EXERCISE GOAL> Show each line from the records below in which the word "string" occurs.

SUPPLIED RECORDS>
┏━━
(* ===== verification/Hmfsprogs.v ===== *)
(** * The file-system tool, hmfsprogs/src/main.rs

    The tool carries its own copy of the kernel's fs/hmfs.rs, word for word, and a [main]
    that is not written yet; its definitions are the ones of Hmfs. *)

From S2P Require Import Prelude Hmfs.

Local Open Scope Z_scope.

Definition tool_EntryKind : Type := EntryKind.
Definition tool_Entry : Type := Entry.
Definition tool_Properties : Type := Properties.
Definition tool_RootEntry : Type := RootEntry.

Section Tool.
Context `{HmfsEnvLaws}.

Definition tool_u64_from_slice : list Z → outcome Z := u64_from_slice.
Definition tool_hasher_write : list Z → list Z → list Z := hasher_write.
Definition tool_hasher_finish : list Z → outcome Z := hasher_finish.
Definition tool_entry_new (fuel : nat) : tool_EntryKind → option tool_EntryKind → M tool_Entry := entry_new fuel.
Definition tool_kind_hash : nat → Store → tool_EntryKind → outcome (list Z) := kind_hash.
Definition tool_parent : tool_Entry → M (option tool_EntryKind) := parent.
Definition tool_mkdir (fuel : nat) (ENOTDIR : Z) : tool_Entry → string → Z → M (Z + tool_Entry) := mkdir fuel ENOTDIR.
Definition tool_create_file (fuel : nat) (ENOTDIR EACCES : Z)
    : tool_Entry → string → string → Z → list Z → M (Z + tool_Entry) :=
  create_file fuel ENOTDIR EACCES.
Definition tool_properties_new := properties_new.
Definition tool_root_new (fuel : nat) : Z → M tool_RootEntry := root_new fuel.
Definition tool_get_root_dir : tool_RootEntry → M tool_Entry := get_root_dir.

(** [main] is [todo!()]. *)
Definition tool_main : M unit := fail PAssert.

(** The tool cannot make a file system: its [main] stops at once, and so would the call
    that creates a root, in every state. *)
Lemma tool_makes_no_root fuel ts s :
  (∃ p, tool_main s = Panic p) ∧ ∃ p, tool_root_new (S (S (S fuel))) ts s = Panic p.
Proof. split; eexists; [done|]. apply root_entry_new_panics. Qed.

End Tool.
(** Running a closure always ends with the unit off, whatever was on before, and with
    the x87, SSE and AVX state components of XCR0 left enabled. *)
Lemma with_avx_spec {A} info (a : A) c :
  has_avx info = true → any_sse info = true →
  ∃ c', with_avx (Some info) (Ret a) c = Ret (a, c') ∧
    (∀ i, 0 <= i < 64 → Z.testbit (cr0 c') i =
       if i =? 2 then true else if i =? 1 then false else Z.testbit (cr0 c) i) ∧
    (∀ i, 0 <= i < 64 → Z.testbit (cr4 c') i = if (i =? 9) || (i =? 10) then false else Z.testbit (cr4 c) i) ∧
    xcr0 c' = Z.lor (xcr0 c) 7.
Proof.
  intros Ha Hs. unfold with_avx, enable_avx, enable_sse, disable_sse, disable_avx.
  cbn [mbind outcome_bind unwrap]. rewrite Ha. cbn [mbind outcome_bind unwrap].
  rewrite Hs. cbn [mbind outcome_bind unwrap]. eexists. split; [done|]. cbn [cr0 cr4 xcr0].
  unfold MONITOR_COPROCESSOR, EMULATE_COPROCESSOR, OSFXSR, OSXMMEXCPT_ENABLE. split_and!.
  - intros i Hi. rewrite !set_flag_testbit by lia. destruct (i =? 2), (i =? 1); done.
  - intros i Hi. rewrite !set_flag_testbit by lia. destruct (i =? 9), (i =? 10); done.
  - by rewrite Z.lor_0_r.
Qed.

End Avx.
Lemma sleep_write_spec block v p out :
  (p, out) ∈ sleep_write block v →
  ∃ value, v = AmlInteger value ∧ out = Z.lor (wrap 16 value) (Z.shiftl 1 13).
Proof. destruct v as [value|]; cbn; [|by intros ?%not_elem_of_nil]. intros [= -> ->]%list_elem_of_singleton. eauto. Qed.

Lemma sleep_bits v :
  0 <= v < 2 ^ 10 →
  bits_of (Z.lor (wrap 16 v) (Z.shiftl 1 13)) 10 13 = 0 ∧ Z.testbit (Z.lor (wrap 16 v) (Z.shiftl 1 13)) 13 = true.
Proof.
  intros Hv. rewrite wrap_small by (unfold is_uN; lia). split.
  - apply Z.bits_inj'. intros i Hi. rewrite bits_of_testbit, Z.bits_0 by lia. z_cases; cbn [andb]; [|done].
    rewrite Z.lor_spec, Z.shiftl_spec, (testbit_high 10 v) by lia. cbn [orb].
    apply Z.testbit_neg_r. lia.
  - rewrite Z.lor_spec, Z.shiftl_spec by lia. by rewrite orb_true_r.
Qed.

(** Every value shutdown writes comes from the package. *)
Lemma shutdown_writes_spec a p out :
  (p, out) ∈ (shutdown_writes a).1 →
  ∃ pkg value, s5_package = Some pkg ∧ AmlInteger value ∈ pkg ∧
    out = Z.lor (wrap 16 value) (Z.shiftl 1 13).
Proof.
  unfold shutdown_writes. destruct (FADT a); try by intros ?%not_elem_of_nil.
  destruct s5_package as [pkg|], pm1a_control_block as [pa|]; try by intros ?%not_elem_of_nil.
  destruct pkg as [|v0 pkg]; [by intros ?%not_elem_of_nil|].
  intros Hin. exists (v0 :: pkg).
  assert (∃ v block, v ∈ v0 :: pkg ∧ (p, out) ∈ sleep_write block v) as (v & block & Hv & Hw).
  { destruct pm1b_control_block as [pb|]; [|exists v0, pa; split; [constructor|done]].
    destruct pkg as [|v1 pkg]; [exists v0, pa; split; [constructor|done]|].
    cbn [fst] in Hin. apply elem_of_app in Hin as [?|?]; [exists v0, pa|exists v1, pb]; (split; [|done]);
      repeat constructor. }
  apply sleep_write_spec in Hw as (value & -> & ->). eauto.
Qed.

Lemma panic_handler_no_aml n a lk l :
  AML_CONTEXT a = false → log_ok l → panic_handler n true a lk l = [].
Proof.
  intros Ha. revert l. induction n as [|n IH]; intros l Hl; [done|]. cbn [panic_handler].
  destruct (log_ok_step LEVEL_ERROR "Kernel panic -- not syncing" l Hl) as (l' & -> & Hl').
  unfold system_shutdown. rewrite Ha. by apply IH.
Qed.

Lemma panic_handler_locked n a l : AML_CONTEXT a = true → panic_handler n true a true l = [].
Proof.
  intros Ha. destruct n as [|n]; [done|]. cbn [panic_handler]. unfold system_shutdown. rewrite Ha.
  by destruct (log _ _ _).
Qed.


End Panics.

#[export] Instance shutdown_example : ShutdownEnv | 100 := {
  pm1a_control_block := Some 0x604; pm1b_control_block := None; s5_package := Some [AmlInteger 5; AmlInteger 5];
}.


(** ** Booting *)

Section BootTheory.
Context `{X86Paging} `{BitField} `{IdtIndexing} `{!PageMapper} `{!PciEnv} `{!PciDrivers} `{MsiEnv}
  `{ApicEnv} `{AmlEnv} `{!AcpiTablesEnv} `{!BootEnv} `{!Gdt.GdtCrate} `{!Gdt.GdtCrateLaws}.

(** What the boot has set up when it reaches the ACPI tables. *)
Definition early (s : Kernel) (k : KMem) : Kernel :=
  let b := kn_boot s in
  MkKernel (pci_with_mem (kn_pci s) k) (kn_log s)
    (MkBootInfo (bi_framebuffer b) (bi_rsdp b) (bi_regions b)
       (Some (MkTls (box_address k) (TLS_TEMPLATE_SIZE - 1) TLS_TEMPLATE_SIZE)))
    (Some ([8; 16; 24; 32; 40], 48)) (box_address k) (USER_ACPI s) (INTERRUPT_MODEL s) (PCI_CONFIG s).

Lemma boot_early_ret s k :
  heap_init table_at boot_cr3 (bi_regions (kn_boot s)) (ps_mem (kn_pci s)) = Ret k → boot_early s = Ret (early s k).
Proof.
  intros Hh. unfold boot_early. rewrite Hh. cbn [mbind outcome_bind].
  destruct Gdt.exceptions_init_ret as (t & -> & _). done.
Qed.

(** The information the boot loader must have found. *)
Definition boot_info_ok (s : Kernel) : option Z :=
  match bi_framebuffer (kn_boot s), bi_rsdp (kn_boot s), cpu_vendor, bi_regions (kn_boot s) with
  | Some _, Some rsdp, Some _, _ :: _ => Some rsdp
  | _, _, _, _ => None
  end.

Lemma boot_log_spec opt s :
  lg_set (kn_log s) = false → PRINTK (kn_log s) = None →
  match boot_info_ok s with
  | Some rsdp => ∃ l, boot_log opt s = Ret (rsdp, kn_with_log s l) ∧ log_ok l
  | None => boot_log opt s = Panic PUnwrap
  end.
Proof.
  intros Hs Hp. unfold boot_info_ok, boot_log.
  destruct (bi_framebuffer _) as [fb|]; [|done]. cbn [unwrap mbind outcome_bind].
  destruct (bi_rsdp _) as [rsdp|]; [|done]. cbn [unwrap mbind outcome_bind].
  destruct (printk_init_ok opt (fb_info fb) _ Hs Hp) as (l1 & -> & O1). cbn [mbind outcome_bind].
  destruct (log_ok_step LEVEL_INFO "Using version" _ O1) as (l2 & -> & O2). cbn [mbind outcome_bind].
  destruct cpu_vendor as [v|]; [|done]. cbn [unwrap mbind outcome_bind].
  destruct (log_ok_step LEVEL_INFO "CPU vendor" _ O2) as (l3 & -> & O3). cbn [mbind outcome_bind].
  destruct (log_ok_step LEVEL_INFO "RSDP address" _ O3) as (l4 & -> & O4). cbn [mbind outcome_bind].
  destruct (bi_regions _) as [|r rs]; [done|]. cbn [head unwrap mbind outcome_bind].
  destruct (log_ok_step LEVEL_INFO "Memory region start address" _ O4) as (l5 & -> & O5). by exists l5.
Qed.

(** [find] is what looking a table up finds. *)
Lemma user_acpi_new_missing t (find : TableSig → option acpi_table) sig k :
  (∀ sig k, ∃ k', find_table sig t k = Ret (find sig, k')) → find sig = None →
  ∃ m, user_acpi_new t k = Panic (PMsg m).
Proof.
  intros Hf Hn. unfold user_acpi_new, require_table.
  destruct (Hf SigBgrt k) as [k1 ->]. cbn [mbind outcome_bind].
  destruct (find SigBgrt) eqn:E1; [|by eexists]. cbn [mbind outcome_bind].
  destruct (Hf SigFadt k1) as [k2 ->]. cbn [mbind outcome_bind].
  destruct (find SigFadt) eqn:E2; [|by eexists]. cbn [mbind outcome_bind].
  destruct (Hf SigHpet k2) as [k3 ->]. cbn [mbind outcome_bind].
  destruct (find SigHpet) eqn:E3; [|by eexists]. cbn [mbind outcome_bind].
  destruct (Hf SigMadt k3) as [k4 ->]. cbn [mbind outcome_bind].
  destruct (find SigMadt) eqn:E4; [|by eexists]. cbn [mbind outcome_bind].
  destruct (Hf SigMcfg k4) as [k5 ->]. cbn [mbind outcome_bind].
  destruct (find SigMcfg) eqn:E5; [|by eexists]. destruct sig; congruence.
Qed.

(** C20: how the boot ends once the heap is up.  Without a framebuffer, an RSDP, a CPU
    vendor or a memory region it panics.  If the ACPI tables do not parse, it goes on to
    the rendering loop with no device started.  If they do but one of BGRT, FADT, HPET,
    MADT and MCFG is missing, it panics: a firmware without a boot logo (BGRT) cannot
    run the kernel. *)
Theorem boot_error_paths opt s k :
  heap_init table_at boot_cr3 (bi_regions (kn_boot s)) (ps_mem (kn_pci s)) = Ret k →
  lg_set (kn_log s) = false → PRINTK (kn_log s) = None → USER_ACPI s = None →
  match boot_info_ok s with
  | None => maink_boot opt s = Panic PUnwrap
  | Some rsdp =>
      (∀ k', from_rsdp rsdp k = Ret (None, k') →
         ∃ s', maink_boot opt s = Ret s' ∧ ps_devices (kn_pci s') = ps_devices (kn_pci s) ∧
           ps_mem (kn_pci s') = k' ∧ PCI_CONFIG s' = PCI_CONFIG s ∧ log_ok (kn_log s')) ∧
      (∀ t k' find sig, from_rsdp rsdp k = Ret (Some t, k') →
         (∀ sig k, ∃ k', find_table sig t k = Ret (find sig, k')) → find sig = None →
         ∃ m, maink_boot opt s = Panic (PMsg m))
  end.
Proof.
  intros Hh Hs Hp Hu. unfold maink_boot. rewrite (boot_early_ret s k Hh). cbn [mbind outcome_bind].
  pose proof (boot_log_spec opt (early s k) Hs Hp) as Hb.
  change (boot_info_ok (early s k)) with (boot_info_ok s) in Hb.
  destruct (boot_info_ok s) as [rsdp|]; [|by rewrite Hb].
  destruct Hb as (l & -> & Ol). cbn [mbind outcome_bind]. unfold boot_acpi.
  change (ps_mem (kn_pci (kn_with_log (early s k) l))) with k.
  change (USER_ACPI (kn_with_log (early s k) l)) with (USER_ACPI s).
  change (kn_log (kn_with_log (early s k) l)) with l. split.
  - intros k' ->. cbn [mbind outcome_bind].
    destruct (log_ok_step LEVEL_ERROR "Failed to parse the ACPI tables" _ Ol) as (l' & -> & Ol').
    eexists. split; [done|]. done.
  - intros t k' find sig -> Hf Hn. cbn [mbind outcome_bind]. rewrite Hu.
    by destruct (user_acpi_new_missing t find sig k' Hf Hn) as [m ->]; exists m.
Qed.

End BootTheory.

(** A machine whose RSDP at address 0 is bad, and whose firmware has every table but the
    boot logo's. *)
#[local] Existing Instances Gdt.gdt_model Gdt.gdt_model_laws.
#[local] Instance apic_env_example : ApicEnv := { lapic_build _ := true; lapic_id := 0 }.
#[local] Instance aml_env_example : AmlEnv := {
  fadt_found := true; dsdt_address := None; dsdt_length := None; aml_initialize_objects := false;
  aml_parse_table := false; fadt_smi_cmd_port := 0; fadt_acpi_enable := 0; prt_found := false;
  prt_route _ _ _ := None;
}.
#[local] Instance pci_drivers_example : PciDrivers := {
  driver := unit; drv_state := unit; drv_handles _ _ _ := false;
  drv_start _ _ h k d := Ret (h, k, d); ahci_driver := tt; xhci_driver := tt; xhci_new _ k := Ret k;
}.
#[local] Instance acpi_tables_example : AcpiTablesEnv := {
  tables := unit; acpi_table := unit;
  from_rsdp r k := Ret (if r =? 0 then None else Some tt, k);
  find_table sig _ k := Ret (match sig with SigBgrt => None | _ => Some tt end, k);
  mcfg_entries _ := []; tables_dsdt _ k := Ret (None, k); tables_ssdts _ k := Ret ([], k);
  pci_config_regions _ k := Ret (None, k); platform_interrupts _ k := Ret (None, k);
}.
#[local] Instance boot_env_example : BootEnv := {
  table_at _ := ∅; boot_cr3 := 0; cpu_vendor := Some "GenuineIntel"%string; box_address _ := BEGIN_HEAP;
}.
┗━━
YOUR RESPONSE>
Definition tool_mkdir (fuel : nat) (ENOTDIR : Z) : tool_Entry → string → Z → M (Z + tool_Entry) := mkdir fuel ENOTDIR.
    : tool_Entry → string → string → Z → list Z → M (Z + tool_Entry) :=
  table_at _ := ∅; boot_cr3 := 0; cpu_vendor := Some "GenuineIntel"%string; box_address _ := BEGIN_HEAP;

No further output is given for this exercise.